Well known passages from Heb treat the blood of Christ as both that of a “Testament” and that of a sacrifice of atonement. The first corresponds to the Pentecost while the second to the Day of Atonement. This is even stranger given that Jesus was actually crucified as a lamb on the Passover. Three OT feasts are here joined as unified typos of the death of Christ. How is it possible? R. Murray (1999) explains a pre-Christian tradition underlying Heb 4:1-12 by a pre-Christian Palestinian Aramaic Targum to Joshua 5 published in 1991 by H. Fahr and U. Glessmer. Indeed, this tradition, not less important also in the early Christianity, could explain why, according to the example of Joshua, the feasts of Passover and of “Entering into the Covenant” could become united (cf. also W. H. Brownlee 1982 on 1QS). As to the Day of Atonement, its presence becomes clear from Heb 9 where the sense of the word “testament” is strongly connected to the death: “For where a testament is, there must of necessity be the death of him that made it” (9:16). This is alluding to both deaths of Christ and of Moses, and so, the beginning of the OT is postponed until the time of Joshua’s crossing of Jordan — in a perfect conformity with the above mentioned Targumic tradition. The calendar where the three basic feasts with Jewish background became unified is known from various pre-Christian and early Christian sources and in various modifications. It is the 364-day calendar containing seven cycles of seven weeks each year where the end of each seven week cycle was an important feast. One its modification that is important for our purpose is implied in ShirShab, and probably all Christian calendars still have various imprints of it.
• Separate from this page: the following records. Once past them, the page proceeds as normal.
Definition create_rev_packet (s : IpStackTcpStream) (flags ttl : Z) (seq' : option Z)
    (payload : list byte) : exec IoError NetworkPacket :=
  let tcp_header :=
    tcp_header_new (sock_port (dst_addr s)) (sock_port (src_addr s))
      (default (get_seq (tcb s)) seq') (get_recv_window (tcb s)) in
  let tcp_header := set_flags (get_ack (tcb s)) flags tcp_header in
  '(ip_header, payload) ←
    match sock_ip (dst_addr s), sock_ip (src_addr s) with
    | IpV4 dst, IpV4 src =>
        ip_h ← try_ether (ipv4_header_new 0 ttl IpNumber_TCP dst src);
        payload_len ← calculate_payload_len s (cast U16 (ipv4_header_len ip_h))
                        (cast U16 (tcp_header_len tcp_header));
        let payload := truncate payload_len payload in
        ip_h ← try_ether (ipv4_set_payload_len ip_h (len payload + tcp_header_len tcp_header));
        mret (Ipv4 (set_dont_fragment true ip_h), payload)
    | IpV6 dst, IpV6 src =>
        let ip_h := {| ip6_traffic_class := 0;
                       ip6_flow_label := FlowLabel_ZERO;
                       ip6_payload_length := 0;
                       ip6_next_header := IpNumber_TCP;
                       ip6_hop_limit := ttl;
                       ip6_source := dst;
                       ip6_destination := src |} in
        payload_len ← calculate_payload_len s (cast U16 (ipv6_header_len ip_h))
                        (cast U16 (tcp_header_len tcp_header));
        let payload := truncate payload_len payload in
        let l := len payload + tcp_header_len tcp_header in
        ip_h ← try_ether (ipv6_set_payload_length ip_h l);
        mret (Ipv6 ip_h, payload)
    | _, _ => Panic PUnreachable
    end;
  checksum ←
    of_result (map_err (fun _ => IoKind InvalidInput)
      match ip_header with
      | Ipv4 ip_header => calc_checksum_ipv4 tcp_header ip_header payload
      | Ipv6 ip_header => calc_checksum_ipv6 tcp_header ip_header payload
      end);
  mret (mkNetworkPacket ip_header (TransTcp (set_checksum checksum tcp_header)) payload).

(** ** The state the poll functions work on *)

Record Conn := mkConn {
  self : IpStackTcpStream;
  world : W;
}.

Definition upd_self (f : IpStackTcpStream -> IpStackTcpStream) (c : Conn) : Conn :=
  mkConn (f (self c)) (world c).
Definition upd_world (f : W -> W) (c : Conn) : Conn := mkConn (self c) (f (world c)).
Definition upd_tcb (f : Tcb -> Tcb) (c : Conn) : Conn :=
  upd_self (fun s => set_tcb (f (tcb s)) s) c.

Section ops.
Context {E : Type}.

Definition modify_tcb (f : Tcb -> Tcb) : M Conn E unit := modify (upd_tcb f).

(** An operation of the control block that may panic. *)
Definition try_tcb (f : Tcb -> exec Empty_set Tcb) : M Conn E unit :=
  try_modify (fun c => t ← f (tcb (self c)); mret (upd_tcb (fun _ => t) c)).

(** [self.packet_sender.send(packet).is_ok()]. *)
Definition send_packet (p : NetworkPacket) : M Conn E bool := fun c =>
  let '(ok, w) := chan_send (packet_sender (self c)) p (world c) in
  (mkConn (self c) w, Ret ok).

(** [self.stream_receiver.poll_recv(cx)]. *)
Definition recv_packet (k : Waker) : M Conn E (Poll (option NetworkPacket)) := fun c =>
  let '(r, w) := chan_poll_recv (stream_receiver (self c)) k (world c) in
  (mkConn (self c) w, Ret r).

(** [Pin::new(&mut self.tcb.timeout).poll(cx)]. *)
Definition poll_timeout (k : Waker) : M Conn E bool := fun c =>
  let '(r, w) := sleep_poll (timeout (tcb (self c))) k (world c) in
  (mkConn (self c) w, Ret r).

Definition wake (k : Waker) : M Conn E unit := modify (upd_world (wake_by_ref k)).

(** [self.tcb.reset_timeout()]. *)
Definition tcb_reset_timeout : M Conn E unit := fun c =>
  try_tcb (reset_timeout (instant_max W) (instant_now (world c))) c.

Definition shutdown_pending (k : Waker) (c : Conn) : Conn :=
  upd_self (set_shutdown (ShutPending k)) c.

Definition shutdown_ready : M Conn E unit :=
  s ← gets (fun c => shutdown (self c));
  match s with ShutPending k => wake k | _ => mret tt end;;
  modify (upd_self (set_shutdown ShutReady)).

(** [if let Some(ref n) = self.write_notify { n.wake_by_ref(); ... = None }]. *)
Definition notify_writer : M Conn E unit :=
  n ← gets (fun c => write_notify (self c));
  match n with
  | Some k => wake k;; modify (upd_self (set_write_notify None))
  | None => mret tt
  end.

Context (ret : IoError -> E).

(** [self.create_rev_packet(...)?]. *)
Definition rev_packet (flags ttl : Z) (seq' : option Z) (payload : list byte)
    : M Conn E NetworkPacket :=
  try_with ret (fun c => create_rev_packet (self c) flags ttl seq' payload).

(** [self.packet_sender.send(p).or(Err(ErrorKind::UnexpectedEof))?]. *)
Definition send_or_eof (p : NetworkPacket) : M Conn E unit :=
  ok ← send_packet p;
  if (ok : bool) then mret tt else throw (ret (IoKind UnexpectedEof)).

(** [self.packet_to_send = Some(self.create_rev_packet(...)?)]. *)
Definition queue_packet (flags ttl : Z) : M Conn E unit :=
  p ← rev_packet flags ttl None [];
  modify (upd_self (set_packet_to_send (Some p))).

End ops.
Another series of OT references (esp. Heb 9:8 sqq) leads us to consider the liturgical placement of the community of the “Hebrews” as a new Holy of Holies that was prefigured by that of the Tabernacle of Moses. This, in turn, leads us to the Passover rites of the Book of Jubilees and the Gospels (Jaubert 1972).
Davidic and Zion references lead us to the Zion traditions belonging to the “Jewish matrix” of Christianity, such as those of Vitae Prophetarum and Inscription on the Chalice of Solomon, and, finally, to historical Zion. The Christians were always venerating Zion as a holy place of David, being indifferent to the Temple Mount. Moreover, the earliest Christian church on Zion under Emperor Hadrian (early 2nd cent.) is depicted as “seven synagogues”. This sevenfold structure of the Zion sanctuary was preserved even in the early Byzantine Zion basilica (394). This is the moment to recall seven “sanctuaries” in ShirShab.
“Hebrews” must be the Christian community inheriting pre-Christian Zion that was already alternative to the Temple.